Y como si presintiese lo que pensaba su mujer y quisiera apaciguarla de antemano, lanzaba a la obesa señora una mirada de ternura, como un hombre honrado y de costumbres intachables recordando su tranquila luna de miel.

Doña Manuela estaba admirada. Decididamente, la tal Clarita había cambiado a aquel hombre. Era un tuno. Y en vez de indignarse por la crueldad con que mentía e intentaba engañar a su mujer, la viuda comenzaba a encontrarlo simpático, viendo en él como una resurrección de su segundo marido, de aquel doctor calavera al que tanto había amado.

—Si ustedes quieren, las acompañaremos Andresito y yo.

Doña Manuela, animada por un instinto pudoroso, intentó excusarse.

—Sí; Antonio las acompañará—se apresuró a decir Teresa.

Ya la pobre mujer la rogaba con su mirada que aceptase, como si fuese para ella una esperanza que su marido prolongase la conversación con la viuda. ¡Quién sabe cuántas cosas podía decir doña Manuela al marido infiel!

No hubo medio de excusarse. Las de Pajares salieron acompañadas por Andresito y don Antonio, siguiéndolas con su vista ansiosa la crédula Teresa. ¡Dios mío, que se ablandara el corazón de aquel hombre, para que no la martirizase escandalizando a la familia y los amigos!

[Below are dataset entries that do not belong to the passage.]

(* ===== verification/Descriptors.v ===== *)
(** * Descriptor tables ([arch/i386/gdt.c], [arch/i386/idt.c], [kernel/gdt.h], [kernel/idt.h])

    The segment descriptors and interrupt gates as the kernel packs them, and what
    the processor decodes from them. *)

From stdpp Require Import base list gmap numbers option tactics.
From Stdlib Require Import Lia ZArith.
From S2P Require Import Prelude PhysMem Task.

(** ** Segment descriptors *)

Record gdt_access := mkAccess {
  accessed : Z; read_write : Z; conforming : Z; executable : Z; s_type : Z; dpl : Z; seg_present : Z;
}.
Record gdt_gran := mkGran { limit_high : Z; available : Z; long_mode : Z; gran_size : Z; granular : Z }.

(** The bit-fields as the byte they are stored in, first field lowest. *)
Definition access_byte (a : gdt_access) : Z :=
  accessed a + 2 * read_write a + 4 * conforming a + 8 * executable a + 16 * s_type a + 32 * dpl a +
  128 * seg_present a.
Definition gran_byte (g : gdt_gran) : Z :=
  limit_high g + 16 * available g + 32 * long_mode g + 64 * gran_size g + 128 * granular g.

Record gdt_entry := mkGdtEntry {
  limit_low : Z; base_low : Z; base_middle : Z; access : Z; granularity : Z; base_high : Z;
}.
Record idt_entry := mkIdtEntry { offset_low : Z; selector : Z; zero : Z; type_attr : Z; offset_high : Z }.

Definition sizeof_gdt_entry : Z := 8.
Definition sizeof_tss_entry : Z := 104.
Definition sizeof_idt_entry : Z := 8.
Definition TSS_SEG : Z := 0x28.

(** The tables, their pointers, the fields of the TSS that are set, and the
    descriptor registers of the processor. *)
Record tables := mkTables {
  gdt : list gdt_entry;
  gp_size : Z; gp_address : Z;
  tss_ss0_ : Z; tss_esp0_ : Z; tss_iomap_base : Z;
  idt : list idt_entry;
  idtp_limit : Z; idtp_base : Z;
  reg_gdtr : option (Z * Z); reg_tr : Z; reg_idtr : option (Z * Z);
}.
#[export] Instance eta_tables : Eta tables := {| eta := fun t =>
  mkTables (gdt t) (gp_size t) (gp_address t) (tss_ss0_ t) (tss_esp0_ t) (tss_iomap_base t) (idt t)
    (idtp_limit t) (idtp_base t) (reg_gdtr t) (reg_tr t) (reg_idtr t) |}.

Definition null_gdt_entry : gdt_entry := mkGdtEntry 0 0 0 0 0 0.
Definition null_idt_entry : idt_entry := mkIdtEntry 0 0 0 0 0.
(** The statics before any initialisation. *)
Definition tables_boot : tables :=
  mkTables (replicate 12 null_gdt_entry) 0 0 0 0 0 (replicate 256 null_idt_entry) 0 0 None 0 None.

Abbreviation T := (M tables).

Definition gdt_descriptor (base limit : Z) (acc : gdt_access) (gran : gdt_gran) : gdt_entry :=
  let gran := mkGran (Z.land (Z.shiftr limit 16) 0x0F) (available gran) (long_mode gran) (gran_size gran) (granular gran) in
  mkGdtEntry (Z.land limit 0xFFFF) (Z.land base 0xFFFF) (Z.land (Z.shiftr base 16) 0xFF) (access_byte acc)
    (gran_byte gran) (Z.land (Z.shiftr base 24) 0xFF).

Definition gdt_set_gate (num base limit : Z) (acc : gdt_access) (gran : gdt_gran) : T unit :=
  s <- get ;;
  l <- some_or_trap (arr_set (gdt s) num (gdt_descriptor base limit acc gran)) ;;
  put (s <| gdt := l |>).

Definition null_access : gdt_access := mkAccess 0 0 0 0 0 0 0.
Definition null_gran : gdt_gran := mkGran 0 0 0 0 0.
Definition kcode_access : gdt_access := mkAccess 0 1 0 1 1 0 1.
Definition kcode_gran : gdt_gran := mkGran 0 0 0 1 1.
Definition kdata_access : gdt_access := mkAccess 0 1 0 0 1 0 1.
Definition kdata_gran : gdt_gran := mkGran 0 0 0 1 1.
Definition ucode_access : gdt_access := mkAccess 0 1 0 1 1 3 1.
Definition ucode_gran : gdt_gran := mkGran 0 0 0 1 1.
Definition udata_access : gdt_access := mkAccess 0 1 0 0 1 3 1.
Definition udata_gran : gdt_gran := mkGran 0 0 0 1 1.
Definition tss_access : gdt_access := mkAccess 1 0 0 1 0 0 1.
Definition tss_gran : gdt_gran := mkGran 0 0 0 0 0.

(** The addresses of the tables and the stack pointer come from the linker and the
    processor. *)
Definition gdt_init (gdt_address tss_address esp_now : Z) : T unit :=
  modify (fun s => s <| gp_size := sizeof_gdt_entry * 6 - 1 |> <| gp_address := gdt_address |>) ;;
  gdt_set_gate 0 0 0 null_access null_gran ;;
  gdt_set_gate 1 0 0xFFFFFFFF kcode_access kcode_gran ;;
  gdt_set_gate 2 0 0xFFFFFFFF kdata_access kdata_gran ;;
  gdt_set_gate 3 0 0xFFFFFFFF ucode_access ucode_gran ;;
  gdt_set_gate 4 0 0xFFFFFFFF udata_access udata_gran ;;
  gdt_set_gate 5 tss_address (sizeof_tss_entry - 1) tss_access tss_gran ;;
  modify (fun s => s <| tss_ss0_ := KERNEL_DATA_SEG |> <| tss_esp0_ := esp_now |>
    <| tss_iomap_base := sizeof_tss_entry |>) ;;
  modify (fun s => s <| reg_gdtr := Some (gp_size s, gp_address s) |>) ;;
  modify (fun s => s <| reg_tr := TSS_SEG |>).

(** ** Interrupt gates *)

Definition idt_gate (base sel flags : Z) : idt_entry :=
  mkIdtEntry (Z.land base 0xFFFF) sel 0 flags (Z.land (Z.shiftr base 16) 0xFFFF).

Definition idt_set_gate (num base sel flags : Z) : T unit :=
  s <- get ;; l <- some_or_trap (arr_set (idt s) num (idt_gate base sel flags)) ;; put (s <| idt := l |>).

Abajo, en la cerrada tienda, encontraron a don Eugenio, siempre con la gorrita de seda, el cual acogió con gesto huraño a su antiguo dependiente. Las de Pajares y sus dos acompañantes siguieron por una acera del Mercado. Delante, las dos niñas con Andresito; Concha malhumorada y ceñuda porque en todo el día no había visto al elegante Roberto, y Amparo muy satisfecha de poder lucir un novio, para molestia de su hermana. Detrás, el señor Cuadros dando el brazo a doña Manuela, apretándola intencionadamente el codo sobre su cadera cada vez que soltaba una palabrita atrevida y contoneándose como un invencible conquistador.

Fue algo más que acompañar a las de Pajares lo que hicieron el padre y el hijo. Subieron con ellas, permanecieron de visita más de una hora, cantó Amparito para obsequiar a su futuro suegro, y cuando salieron a la calle, el padre y el hijo marchaban como compañeros unidos fraternalmente por una común empresa.

Sólo habían transcurrido algunos meses, pero estaban ya lejanos para Cuadros aquellos tiempos en que el tendero de costumbres tranquilas y rutinarias se indignaba al saber que su hijo iba a los bailes y le esperaba tras la puerta empuñando fieramente la vara de medir.